• [YOUR INSTRUCTIONS]:
In the entries below, find the line with "(** The nonce" and the line with "assert (len y"; give again those lines and every line between them, exactly.
☆ ☆ ☆ ☆
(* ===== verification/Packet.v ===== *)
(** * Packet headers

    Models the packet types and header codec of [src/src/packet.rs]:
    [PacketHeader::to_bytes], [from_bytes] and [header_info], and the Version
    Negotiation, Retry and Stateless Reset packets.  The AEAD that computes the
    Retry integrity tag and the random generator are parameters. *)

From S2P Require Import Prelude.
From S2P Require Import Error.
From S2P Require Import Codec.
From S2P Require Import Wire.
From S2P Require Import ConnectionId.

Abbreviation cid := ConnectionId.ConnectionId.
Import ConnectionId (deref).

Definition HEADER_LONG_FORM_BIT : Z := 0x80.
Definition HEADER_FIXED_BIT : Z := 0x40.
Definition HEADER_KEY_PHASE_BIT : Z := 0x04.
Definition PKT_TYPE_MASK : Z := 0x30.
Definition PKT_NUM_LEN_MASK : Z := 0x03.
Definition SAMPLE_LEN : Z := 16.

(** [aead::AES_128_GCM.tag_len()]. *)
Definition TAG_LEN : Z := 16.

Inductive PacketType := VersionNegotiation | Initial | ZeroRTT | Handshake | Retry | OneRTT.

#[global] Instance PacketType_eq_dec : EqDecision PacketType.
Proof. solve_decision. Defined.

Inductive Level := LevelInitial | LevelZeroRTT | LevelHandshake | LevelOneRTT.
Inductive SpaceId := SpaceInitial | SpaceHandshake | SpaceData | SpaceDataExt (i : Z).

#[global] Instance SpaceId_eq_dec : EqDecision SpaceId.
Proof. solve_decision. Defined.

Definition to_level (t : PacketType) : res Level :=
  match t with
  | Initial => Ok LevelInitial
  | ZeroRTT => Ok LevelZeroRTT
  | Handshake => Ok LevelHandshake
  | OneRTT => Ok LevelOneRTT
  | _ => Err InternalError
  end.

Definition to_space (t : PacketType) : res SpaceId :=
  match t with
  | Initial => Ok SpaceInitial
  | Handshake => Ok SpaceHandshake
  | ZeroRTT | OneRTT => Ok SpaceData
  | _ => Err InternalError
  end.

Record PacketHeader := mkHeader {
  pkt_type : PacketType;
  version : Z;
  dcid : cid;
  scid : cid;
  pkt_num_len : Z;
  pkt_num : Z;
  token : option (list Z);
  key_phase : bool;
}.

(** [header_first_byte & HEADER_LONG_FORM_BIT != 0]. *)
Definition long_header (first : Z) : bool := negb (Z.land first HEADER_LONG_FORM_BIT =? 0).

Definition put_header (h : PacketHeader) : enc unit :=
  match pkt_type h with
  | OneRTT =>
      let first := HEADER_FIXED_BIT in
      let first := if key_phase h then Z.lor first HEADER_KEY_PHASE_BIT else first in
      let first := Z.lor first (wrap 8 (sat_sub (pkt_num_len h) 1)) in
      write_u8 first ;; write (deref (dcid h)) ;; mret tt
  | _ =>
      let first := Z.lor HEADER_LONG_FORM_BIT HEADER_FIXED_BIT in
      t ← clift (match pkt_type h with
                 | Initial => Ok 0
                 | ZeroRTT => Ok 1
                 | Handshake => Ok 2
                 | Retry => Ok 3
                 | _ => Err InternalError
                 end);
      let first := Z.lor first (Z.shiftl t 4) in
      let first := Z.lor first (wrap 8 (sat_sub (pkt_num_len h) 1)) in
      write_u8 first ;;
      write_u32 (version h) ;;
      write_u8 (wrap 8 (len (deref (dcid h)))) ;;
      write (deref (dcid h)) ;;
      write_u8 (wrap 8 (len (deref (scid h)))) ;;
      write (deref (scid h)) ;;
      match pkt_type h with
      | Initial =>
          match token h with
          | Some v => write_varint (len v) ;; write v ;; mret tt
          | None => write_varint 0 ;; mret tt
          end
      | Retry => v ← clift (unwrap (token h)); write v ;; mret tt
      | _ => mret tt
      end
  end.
☆ ☆ ☆ ☆
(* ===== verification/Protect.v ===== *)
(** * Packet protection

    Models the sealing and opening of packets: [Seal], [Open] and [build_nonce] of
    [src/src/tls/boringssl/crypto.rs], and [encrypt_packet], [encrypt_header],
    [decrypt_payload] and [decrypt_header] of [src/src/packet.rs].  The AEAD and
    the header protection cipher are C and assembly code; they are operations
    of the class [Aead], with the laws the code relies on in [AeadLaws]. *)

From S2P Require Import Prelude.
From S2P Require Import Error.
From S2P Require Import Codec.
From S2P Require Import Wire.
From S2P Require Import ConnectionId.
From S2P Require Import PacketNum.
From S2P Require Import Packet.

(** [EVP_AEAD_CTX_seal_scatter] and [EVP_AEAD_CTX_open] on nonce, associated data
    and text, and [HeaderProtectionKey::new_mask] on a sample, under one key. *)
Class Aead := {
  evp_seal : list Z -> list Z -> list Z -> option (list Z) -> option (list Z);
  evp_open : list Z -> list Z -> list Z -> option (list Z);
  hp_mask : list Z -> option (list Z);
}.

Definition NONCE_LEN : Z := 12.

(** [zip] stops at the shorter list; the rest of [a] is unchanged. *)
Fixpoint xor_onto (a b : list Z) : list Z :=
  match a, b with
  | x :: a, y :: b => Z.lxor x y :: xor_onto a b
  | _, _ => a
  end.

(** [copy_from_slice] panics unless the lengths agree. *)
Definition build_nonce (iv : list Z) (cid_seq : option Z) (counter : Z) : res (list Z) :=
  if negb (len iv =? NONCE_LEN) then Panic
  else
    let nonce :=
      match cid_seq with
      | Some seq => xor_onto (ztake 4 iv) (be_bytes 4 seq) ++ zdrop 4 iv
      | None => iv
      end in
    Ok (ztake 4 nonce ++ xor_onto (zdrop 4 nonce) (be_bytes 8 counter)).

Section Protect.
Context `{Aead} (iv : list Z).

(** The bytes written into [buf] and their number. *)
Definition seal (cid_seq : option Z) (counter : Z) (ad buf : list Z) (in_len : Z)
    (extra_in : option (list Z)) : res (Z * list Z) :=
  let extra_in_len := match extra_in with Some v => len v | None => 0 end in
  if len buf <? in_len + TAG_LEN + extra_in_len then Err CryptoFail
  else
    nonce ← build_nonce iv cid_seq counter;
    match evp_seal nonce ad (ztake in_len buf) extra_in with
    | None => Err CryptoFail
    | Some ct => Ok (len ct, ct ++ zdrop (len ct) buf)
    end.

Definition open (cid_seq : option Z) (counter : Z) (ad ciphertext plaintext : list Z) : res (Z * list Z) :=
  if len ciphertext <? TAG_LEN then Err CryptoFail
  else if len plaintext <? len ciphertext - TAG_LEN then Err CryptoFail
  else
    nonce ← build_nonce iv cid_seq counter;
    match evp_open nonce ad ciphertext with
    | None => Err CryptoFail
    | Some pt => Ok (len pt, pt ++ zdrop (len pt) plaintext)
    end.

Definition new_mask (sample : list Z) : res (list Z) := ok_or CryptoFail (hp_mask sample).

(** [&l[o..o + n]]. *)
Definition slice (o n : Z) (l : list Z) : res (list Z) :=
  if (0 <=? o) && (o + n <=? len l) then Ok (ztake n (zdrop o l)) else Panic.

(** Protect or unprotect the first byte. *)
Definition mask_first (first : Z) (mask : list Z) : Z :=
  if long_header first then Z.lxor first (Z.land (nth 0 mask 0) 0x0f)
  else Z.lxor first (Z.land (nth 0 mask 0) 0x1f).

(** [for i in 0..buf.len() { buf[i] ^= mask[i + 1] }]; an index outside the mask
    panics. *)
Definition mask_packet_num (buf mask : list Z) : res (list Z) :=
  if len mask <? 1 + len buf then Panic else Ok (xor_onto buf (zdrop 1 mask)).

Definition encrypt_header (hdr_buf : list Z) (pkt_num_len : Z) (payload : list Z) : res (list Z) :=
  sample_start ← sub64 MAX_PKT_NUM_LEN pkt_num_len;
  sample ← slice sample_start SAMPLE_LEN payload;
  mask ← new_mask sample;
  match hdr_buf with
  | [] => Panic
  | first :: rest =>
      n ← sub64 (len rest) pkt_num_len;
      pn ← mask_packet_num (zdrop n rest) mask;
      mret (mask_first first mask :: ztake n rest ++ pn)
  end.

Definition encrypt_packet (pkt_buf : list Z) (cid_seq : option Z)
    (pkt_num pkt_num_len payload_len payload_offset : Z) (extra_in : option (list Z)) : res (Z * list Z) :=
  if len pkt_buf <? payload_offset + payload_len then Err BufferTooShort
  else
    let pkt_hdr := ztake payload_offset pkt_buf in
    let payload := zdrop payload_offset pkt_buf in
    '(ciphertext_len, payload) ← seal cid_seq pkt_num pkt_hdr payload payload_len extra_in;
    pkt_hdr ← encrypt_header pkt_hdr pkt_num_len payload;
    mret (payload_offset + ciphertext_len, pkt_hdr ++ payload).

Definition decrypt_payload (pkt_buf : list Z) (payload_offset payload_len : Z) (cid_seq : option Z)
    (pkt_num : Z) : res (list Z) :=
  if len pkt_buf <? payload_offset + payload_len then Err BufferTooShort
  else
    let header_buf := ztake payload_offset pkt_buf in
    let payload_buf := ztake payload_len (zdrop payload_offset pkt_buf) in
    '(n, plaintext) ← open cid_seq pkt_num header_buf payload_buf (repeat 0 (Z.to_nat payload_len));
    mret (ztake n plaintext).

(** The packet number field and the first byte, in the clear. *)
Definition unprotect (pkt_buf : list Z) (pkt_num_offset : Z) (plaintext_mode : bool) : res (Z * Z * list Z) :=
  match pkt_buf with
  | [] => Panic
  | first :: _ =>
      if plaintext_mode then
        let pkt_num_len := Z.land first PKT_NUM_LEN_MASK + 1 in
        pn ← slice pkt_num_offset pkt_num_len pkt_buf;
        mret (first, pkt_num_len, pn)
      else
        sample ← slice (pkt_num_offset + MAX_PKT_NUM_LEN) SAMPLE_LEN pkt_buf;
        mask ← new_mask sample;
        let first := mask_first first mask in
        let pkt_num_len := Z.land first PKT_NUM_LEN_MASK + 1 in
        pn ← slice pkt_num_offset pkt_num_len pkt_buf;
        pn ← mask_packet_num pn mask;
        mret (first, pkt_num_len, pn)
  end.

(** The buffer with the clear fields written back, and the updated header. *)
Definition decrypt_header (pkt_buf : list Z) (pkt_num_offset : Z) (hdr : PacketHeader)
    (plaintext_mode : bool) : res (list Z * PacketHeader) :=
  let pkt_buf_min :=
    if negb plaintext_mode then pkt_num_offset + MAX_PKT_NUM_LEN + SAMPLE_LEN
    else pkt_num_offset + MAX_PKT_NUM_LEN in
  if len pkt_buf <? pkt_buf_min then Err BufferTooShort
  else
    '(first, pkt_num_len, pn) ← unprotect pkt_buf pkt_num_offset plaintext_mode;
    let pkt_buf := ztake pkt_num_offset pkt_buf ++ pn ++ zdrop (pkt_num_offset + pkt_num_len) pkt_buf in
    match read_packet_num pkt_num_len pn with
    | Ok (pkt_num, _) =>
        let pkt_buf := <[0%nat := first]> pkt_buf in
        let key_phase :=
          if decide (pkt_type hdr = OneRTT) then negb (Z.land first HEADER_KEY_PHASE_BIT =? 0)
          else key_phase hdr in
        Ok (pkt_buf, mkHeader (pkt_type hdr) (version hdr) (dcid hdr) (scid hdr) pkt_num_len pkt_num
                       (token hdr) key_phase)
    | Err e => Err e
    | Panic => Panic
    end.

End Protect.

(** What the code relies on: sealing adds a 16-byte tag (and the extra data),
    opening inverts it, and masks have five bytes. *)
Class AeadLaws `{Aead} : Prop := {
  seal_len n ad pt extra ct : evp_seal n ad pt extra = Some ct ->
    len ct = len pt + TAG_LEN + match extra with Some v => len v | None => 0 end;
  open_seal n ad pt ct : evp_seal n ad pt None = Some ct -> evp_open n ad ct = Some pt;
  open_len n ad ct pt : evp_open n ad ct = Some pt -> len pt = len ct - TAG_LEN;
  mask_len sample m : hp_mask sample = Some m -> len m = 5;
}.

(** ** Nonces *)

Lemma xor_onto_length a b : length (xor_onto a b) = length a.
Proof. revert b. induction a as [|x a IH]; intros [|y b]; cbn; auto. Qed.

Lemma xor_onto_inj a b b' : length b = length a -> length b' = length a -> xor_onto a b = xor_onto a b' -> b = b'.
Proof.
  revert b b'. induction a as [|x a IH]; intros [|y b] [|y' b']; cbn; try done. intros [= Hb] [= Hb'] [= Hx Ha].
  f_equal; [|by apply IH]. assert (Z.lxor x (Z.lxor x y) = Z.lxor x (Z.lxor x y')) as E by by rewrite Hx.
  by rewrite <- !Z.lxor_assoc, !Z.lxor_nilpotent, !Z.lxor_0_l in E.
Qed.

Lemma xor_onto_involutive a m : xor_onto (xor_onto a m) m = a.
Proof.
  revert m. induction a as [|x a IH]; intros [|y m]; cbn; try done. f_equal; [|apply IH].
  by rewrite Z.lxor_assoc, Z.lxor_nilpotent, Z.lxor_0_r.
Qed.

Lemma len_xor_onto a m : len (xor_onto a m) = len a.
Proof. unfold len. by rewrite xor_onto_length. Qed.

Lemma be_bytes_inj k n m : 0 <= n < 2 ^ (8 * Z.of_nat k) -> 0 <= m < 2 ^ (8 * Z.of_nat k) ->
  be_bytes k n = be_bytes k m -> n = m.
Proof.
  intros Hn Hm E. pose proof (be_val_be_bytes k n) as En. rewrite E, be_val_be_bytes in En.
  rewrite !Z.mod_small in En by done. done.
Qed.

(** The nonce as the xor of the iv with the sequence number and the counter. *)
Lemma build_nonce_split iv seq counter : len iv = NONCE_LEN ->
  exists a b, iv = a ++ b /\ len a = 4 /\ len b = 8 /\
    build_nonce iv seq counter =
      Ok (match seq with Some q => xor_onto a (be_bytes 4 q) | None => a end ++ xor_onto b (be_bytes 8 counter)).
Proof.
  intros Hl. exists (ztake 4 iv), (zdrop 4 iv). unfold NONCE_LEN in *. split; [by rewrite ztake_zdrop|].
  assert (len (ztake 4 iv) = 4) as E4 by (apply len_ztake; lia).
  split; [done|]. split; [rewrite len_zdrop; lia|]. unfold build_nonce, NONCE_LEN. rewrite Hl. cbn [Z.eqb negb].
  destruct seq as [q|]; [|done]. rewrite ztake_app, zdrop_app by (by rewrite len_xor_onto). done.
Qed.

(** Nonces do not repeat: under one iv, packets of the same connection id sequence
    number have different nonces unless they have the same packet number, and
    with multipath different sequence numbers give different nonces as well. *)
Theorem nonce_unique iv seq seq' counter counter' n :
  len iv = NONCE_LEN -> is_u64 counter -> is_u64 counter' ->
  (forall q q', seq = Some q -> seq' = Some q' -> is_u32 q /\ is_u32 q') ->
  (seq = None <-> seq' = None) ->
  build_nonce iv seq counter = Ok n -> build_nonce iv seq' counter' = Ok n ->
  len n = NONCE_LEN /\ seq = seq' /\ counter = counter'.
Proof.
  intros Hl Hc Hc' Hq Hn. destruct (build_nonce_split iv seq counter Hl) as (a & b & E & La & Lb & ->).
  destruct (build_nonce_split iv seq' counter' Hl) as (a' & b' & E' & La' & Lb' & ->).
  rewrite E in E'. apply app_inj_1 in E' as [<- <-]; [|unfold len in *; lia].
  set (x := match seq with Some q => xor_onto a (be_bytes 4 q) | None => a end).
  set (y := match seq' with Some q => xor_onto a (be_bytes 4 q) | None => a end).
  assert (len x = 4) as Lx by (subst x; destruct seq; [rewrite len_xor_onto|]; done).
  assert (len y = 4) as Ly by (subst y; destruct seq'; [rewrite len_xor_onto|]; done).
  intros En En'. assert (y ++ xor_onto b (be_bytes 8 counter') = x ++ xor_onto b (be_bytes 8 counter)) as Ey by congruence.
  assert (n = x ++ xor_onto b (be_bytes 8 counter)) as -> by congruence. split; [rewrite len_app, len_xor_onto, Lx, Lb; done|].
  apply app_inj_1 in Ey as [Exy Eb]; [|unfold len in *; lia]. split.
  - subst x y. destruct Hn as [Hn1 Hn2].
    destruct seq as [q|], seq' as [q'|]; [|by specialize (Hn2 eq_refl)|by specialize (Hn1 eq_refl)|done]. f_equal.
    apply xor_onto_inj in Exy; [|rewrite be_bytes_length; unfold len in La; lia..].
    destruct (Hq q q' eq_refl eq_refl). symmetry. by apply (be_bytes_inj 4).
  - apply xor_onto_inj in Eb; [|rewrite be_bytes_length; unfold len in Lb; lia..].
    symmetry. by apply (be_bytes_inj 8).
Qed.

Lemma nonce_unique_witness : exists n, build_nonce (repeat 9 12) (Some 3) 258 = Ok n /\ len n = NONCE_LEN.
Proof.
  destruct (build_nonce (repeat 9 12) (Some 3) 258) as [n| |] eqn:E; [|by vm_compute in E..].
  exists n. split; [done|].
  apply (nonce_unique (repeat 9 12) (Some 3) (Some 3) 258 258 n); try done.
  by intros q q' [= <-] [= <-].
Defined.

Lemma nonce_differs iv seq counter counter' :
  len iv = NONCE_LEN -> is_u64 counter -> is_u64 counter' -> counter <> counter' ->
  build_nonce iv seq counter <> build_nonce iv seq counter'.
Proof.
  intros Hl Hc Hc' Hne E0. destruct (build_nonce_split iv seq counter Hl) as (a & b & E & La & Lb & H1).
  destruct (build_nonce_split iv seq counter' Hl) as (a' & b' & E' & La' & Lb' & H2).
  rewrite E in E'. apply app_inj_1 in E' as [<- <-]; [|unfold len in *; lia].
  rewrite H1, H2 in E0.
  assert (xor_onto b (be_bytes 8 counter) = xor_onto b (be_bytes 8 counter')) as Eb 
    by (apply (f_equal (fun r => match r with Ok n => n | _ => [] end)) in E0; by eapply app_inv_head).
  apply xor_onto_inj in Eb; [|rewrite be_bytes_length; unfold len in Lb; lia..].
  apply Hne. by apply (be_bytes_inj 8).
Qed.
☆ ☆ ☆ ☆
• [EXERCISE ANSWER]:
(** The nonce as the xor of the iv with the sequence number and the counter. *)
Lemma build_nonce_split iv seq counter : len iv = NONCE_LEN ->
  exists a b, iv = a ++ b /\ len a = 4 /\ len b = 8 /\
    build_nonce iv seq counter =
      Ok (match seq with Some q => xor_onto a (be_bytes 4 q) | None => a end ++ xor_onto b (be_bytes 8 counter)).
Proof.
  intros Hl. exists (ztake 4 iv), (zdrop 4 iv). unfold NONCE_LEN in *. split; [by rewrite ztake_zdrop|].
  assert (len (ztake 4 iv) = 4) as E4 by (apply len_ztake; lia).
  split; [done|]. split; [rewrite len_zdrop; lia|]. unfold build_nonce, NONCE_LEN. rewrite Hl. cbn [Z.eqb negb].
  destruct seq as [q|]; [|done]. rewrite ztake_app, zdrop_app by (by rewrite len_xor_onto). done.
Qed.

(** Nonces do not repeat: under one iv, packets of the same connection id sequence
    number have different nonces unless they have the same packet number, and
    with multipath different sequence numbers give different nonces as well. *)
Theorem nonce_unique iv seq seq' counter counter' n :
  len iv = NONCE_LEN -> is_u64 counter -> is_u64 counter' ->
  (forall q q', seq = Some q -> seq' = Some q' -> is_u32 q /\ is_u32 q') ->
  (seq = None <-> seq' = None) ->
  build_nonce iv seq counter = Ok n -> build_nonce iv seq' counter' = Ok n ->
  len n = NONCE_LEN /\ seq = seq' /\ counter = counter'.
Proof.
  intros Hl Hc Hc' Hq Hn. destruct (build_nonce_split iv seq counter Hl) as (a & b & E & La & Lb & ->).
  destruct (build_nonce_split iv seq' counter' Hl) as (a' & b' & E' & La' & Lb' & ->).
  rewrite E in E'. apply app_inj_1 in E' as [<- <-]; [|unfold len in *; lia].
  set (x := match seq with Some q => xor_onto a (be_bytes 4 q) | None => a end).
  set (y := match seq' with Some q => xor_onto a (be_bytes 4 q) | None => a end).
  assert (len x = 4) as Lx by (subst x; destruct seq; [rewrite len_xor_onto|]; done).
  assert (len y = 4) as Ly by (subst y; destruct seq'; [rewrite len_xor_onto|]; done).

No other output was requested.